Premier Annastacia Palaszczuk welcomed the final report.

“We will accept all of his recommendations and we will implement them lock, stock and barrel,” she said.

“I would not have asked Professor Coaldrake to conduct this review if I did not want reform.”

The report will go to Cabinet on Monday.

“Once they’re implemented, Queensland will have the most transparent and accountable government in Australia,” the premier said.

The report noted 988 recorded meetings between registered lobbyists and ministers or officials in 2020/21, four times the average annual number over the previous nine years.

Prof Coaldrake warned the actual lobbying contacts could be up to five times higher due to a rise in undocumented lobbying.

The Premier on Monday pre-empted several of the report’s key recommendations, announcing tightening of regulations surrounding lobbyists and their level of access.

Anyone working for a lobbying firm would be deemed a lobbyist, and only be allowed to contact a minister’s chief of staff. All meeting requests must be made in writing.

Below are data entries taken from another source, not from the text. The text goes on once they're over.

(** Field facts for a reply to a fetch. *)
Lemma fetch_done_fields (s : State) (i : nat) (r : FetchResult) :
  let s' := step Date_getTime s (EvFetchDone i r) in
  supabase s' = supabase s /\ user s' = user s /\ year s' = year s
  /\ isPushingRef s' = isPushingRef s
  /\ isFromRealtimeRef s' = isFromRealtimeRef s
  /\ timers s' = timers s /\ pendingPushes s' = pendingPushes s.
Proof.
  cbn [step]. destruct (nth_error (pendingPulls s) i) as [b |]; [| cbn; auto 10].
  unfold pullFromCloud_resume, log.
  destruct r as [[d |] | |];
    [destruct (Nat.ltb _ _); [destruct (pull_should_apply _ _ _) |] | ..];
    destruct b; destruct s; cbn; auto 10.
Qed.

(** X3: when the fetch of the mount pull fails (error reply or rejected
    promise), nothing is applied and the phase is [error], yet the initial
    pull counts as completed: the next edit is pushed once the debounce
    window has passed. *)
Theorem failed_initial_pull_unblocks_auto_push
    (s : State) (u : string) (i : nat) (r : FetchResult)
    (c : Cells) (dt : nat) (now : string) :
  timers_tracked s ->
  supabase s = true -> user s = Some u ->
  isPushingRef s = false -> isFromRealtimeRef s = false ->
  nth_error (pendingPulls s) i = Some true ->
  r = FetchError \/ r = FetchThrow ->
  size c <> 0 -> DEBOUNCE_MS <= dt ->
  nothing_applied s (step Date_getTime s (EvFetchDone i r))
  /\ syncStatus (step Date_getTime s (EvFetchDone i r)) = error
  /\ calls (run Date_getTime s [EvFetchDone i r; EvRender c; EvElapse dt now])
     = calls s ++ [CUpsert u (year s) (Object_fromEntries c) now].
Proof.
  intros Htr Hsb Hu Hip Hfr Hi Hr Hc Hdt.
  destruct (fetch_done_fields s i r) as (F1 & F2 & F3 & F4 & F5 & F6 & F7).
  set (s1 := step Date_getTime s (EvFetchDone i r)) in *.
  assert (H1 : nothing_applied s s1 /\ syncStatus s1 = error
               /\ initialPullDoneRef s1 = true).
  { subst s1. cbn [step]. rewrite Hi. unfold nothing_applied.
    destruct Hr as [-> | ->]; destruct s; cbn; auto 10. }
  destruct H1 as (Hna & Hst & Hpd).
  split; [exact Hna |]. split; [exact Hst |].
  assert (Htr1 : timers_tracked s1) by (apply timers_tracked_step; exact Htr).
  assert (Hrd : ready u s1) by (unfold ready; repeat split; congruence).
  change [EvFetchDone i r; EvRender c; EvElapse dt now]
    with ([EvFetchDone i r] ++ [EvRender c; EvElapse dt now]).
  rewrite run_app.
  change (run Date_getTime s [EvFetchDone i r]) with s1.
  destruct (edit_then_quiet Date_getTime s1 c dt now u Htr1 Hrd Hc Hdt) as (Hq & _).
  rewrite Hq, F3. destruct Hna as (-> & _). reflexivity.
Qed.
(** * TensorTest.c: the native flat tensor buffer of reversiai

    A shallow embedding of [src/main/de/rwth/reversiai/experiments/TensorTest.c]:
    four globals ([data], [width], [height], [depth]) and the three JNI entry
    points that allocate the buffer, read a cell and write a cell.

    - [jint] values are integers in the range of [int32]; the C [int]
      arithmetic of the index expression and of the allocation size is written
      with its 32-bit two's-complement wrap-around ([wrap32]).
    - [jbyte] cells are [Byte.byte]; the region [data] points to is a list of
      bytes, [None] standing for the null pointer.
    - the entry points are computations in a state-and-undefinedness monad
      over the globals: an access outside the region [data] points to has
      no defined result ([None]).
    - [malloc] may fail and says nothing about the contents of what it
      returns: its outcome is an explicit argument, the [allocator]. *)

From Stdlib Require Import ZArith Lia.
From Stdlib.Strings Require Import Byte.
From stdpp Require Import base numbers option list.

Local Open Scope Z_scope.

(** ** 32-bit integers *)

Module Int32.

Definition modulus : Z := 2 ^ 32.
Definition half_modulus : Z := 2 ^ 31.

(** The values a [jint] / [int32_t] can hold. *)
Definition int32 (z : Z) : Prop := - half_modulus <= z < half_modulus.

(** Reduction of an integer to its 32-bit two's-complement value. *)
Definition wrap32 (z : Z) : Z := (z + half_modulus) mod modulus - half_modulus.

Definition add32 (a b : Z) : Z := wrap32 (a + b).
Definition mul32 (a b : Z) : Z := wrap32 (a * b).

(** Conversion of an [int] to [size_t] (64 bits wide), as done for the
    argument of [malloc]. *)
Definition to_size_t (z : Z) : Z := z mod 2 ^ 64.

End Int32.
Export Int32.

(** ** The globals *)

Record state : Type := mkState {
  data : option (list byte);   (* int8_t *data : null, or the region it points to *)
  width : Z;                   (* int32_t width  *)
  height : Z;                  (* int32_t height *)
  depth : Z                    (* int32_t depth  *)
}.

(** Objects of static storage duration start zeroed: [data] is null. *)
Definition initial_state : state :=
  {| data := None; width := 0; height := 0; depth := 0 |}.

(** ** The monad of the entry points *)

Definition M (A : Type) : Type := state -> option (A * state).

Definition ret {A} (a : A) : M A := fun s => Some (a, s).

Definition bind {A B} (m : M A) (f : A -> M B) : M B :=
  fun s => match m s with
           | Some (a, s') => f a s'
           | None => None
           end.

Notation "'let*' x ':=' m 'in' k" := (bind m (fun x => k))
  (at level 10, x name, m at level 100, k at level 200).
Notation "m ';;' k" := (bind m (fun _ => k))
  (at level 100, k at level 200, right associativity).

(** Reading a global. *)
Definition read {A} (g : state -> A) : M A := fun s => Some (g s, s).

(** Assignments to the globals. *)
Definition assign_width (w : Z) : M unit :=
  fun s => Some (tt, {| data := data s; width := w; height := height s; depth := depth s |}).
Definition assign_height (h : Z) : M unit :=
  fun s => Some (tt, {| data := data s; width := width s; height := h; depth := depth s |}).
Definition assign_depth (d : Z) : M unit :=
  fun s => Some (tt, {| data := data s; width := width s; height := height s; depth := d |}).
Definition assign_data (p : option (list byte)) : M unit :=
  fun s => Some (tt, {| data := p; width := width s; height := height s; depth := depth s |}).

(** [data[off]] as an rvalue: defined when [data] is not null and [off]
    falls inside the region. *)
Definition load (off : Z) : M byte :=
  fun s => match data s with
           | None => None
           | Some l =>
               if bool_decide (0 <= off)
               then match l !! Z.to_nat off with
                    | Some b => Some (b, s)
                    | None => None
                    end
               else None
           end.

(** [data[off] = v]: same domain as [load]; the cell is updated in place. *)
Definition store (off : Z) (v : byte) : M unit :=
  fun s => match data s with
           | None => None
           | Some l =>
               if bool_decide (0 <= off < Z.of_nat (length l))
               then Some (tt, {| data := Some (<[Z.to_nat off := v]> l);
                                 width := width s; height := height s; depth := depth s |})
               else None
           end.
(** * autoheartwatch: the PPG heart-rate core (src/autoheartwatch.py)

    A shallow embedding of the signal pipeline ([Biquad], [PTAGC],
    [PPG.preprocess]) and of the period detector ([_compare], [compare],
    [trough], [PPG._get_heart_rate], [PPG.get_heart_rate]).

    Conventions of the embedding.
    - Python numbers that go through the filters are floats in the program;
      they are taken here as exact rationals ([Q]).  Rounding, overflow to
      infinity and NaN are therefore outside the model.
    - The sample buffer is [array.array("b")]: a sequence of bytes.  The
      viper routine [_compare] reads them through [ptr8], unsigned, and
      re-signs them itself, so the buffer is a [list byte].
    - The program runs under MicroPython ([micropython.viper], [ptr8]); its
      arrays store the low bits of an appended integer and do not check the
      range.
    - The accumulator of [_compare] is a native word in the program and an
      integer without bound here; [spec_dissimilarity_bound] gives the size
      of buffer under which the two agree.
    - A Python exception is an outcome [Raises]; a method that mutates its
      object is a function from the object to an outcome and the new object,
      so that the mutations made before an exception are kept.
    - The application class [HeartApp] (display, timers) drives the session
      and is not part of the core; it is not embedded. *)

From Stdlib Require Import ZArith QArith Qabs List Bool Lia Lqa.
From Stdlib Require Import Qfield.
From Stdlib.Strings Require Import Byte.
Import ListNotations.
Local Open Scope Z_scope.

(** ** Python outcomes *)

Module Py.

Lobbyists will no longer be allowed to write “other” in the official register as the subject of meetings with ministers.

Instead, they – and ministers – will have to include more detail.

Speaking before its release, Queensland Opposition Leader David Crisafulli feared the report would not deal with the “corruption risk that is the Palaszczuk government”.

“The Coaldrake report deals with one bin fire of the integrity issues crippling this government,” the Liberal National Party leader told reporters.

“It doesn’t address the integrity inferno at the heart of the corruption risk that is the Palaszczuk government.”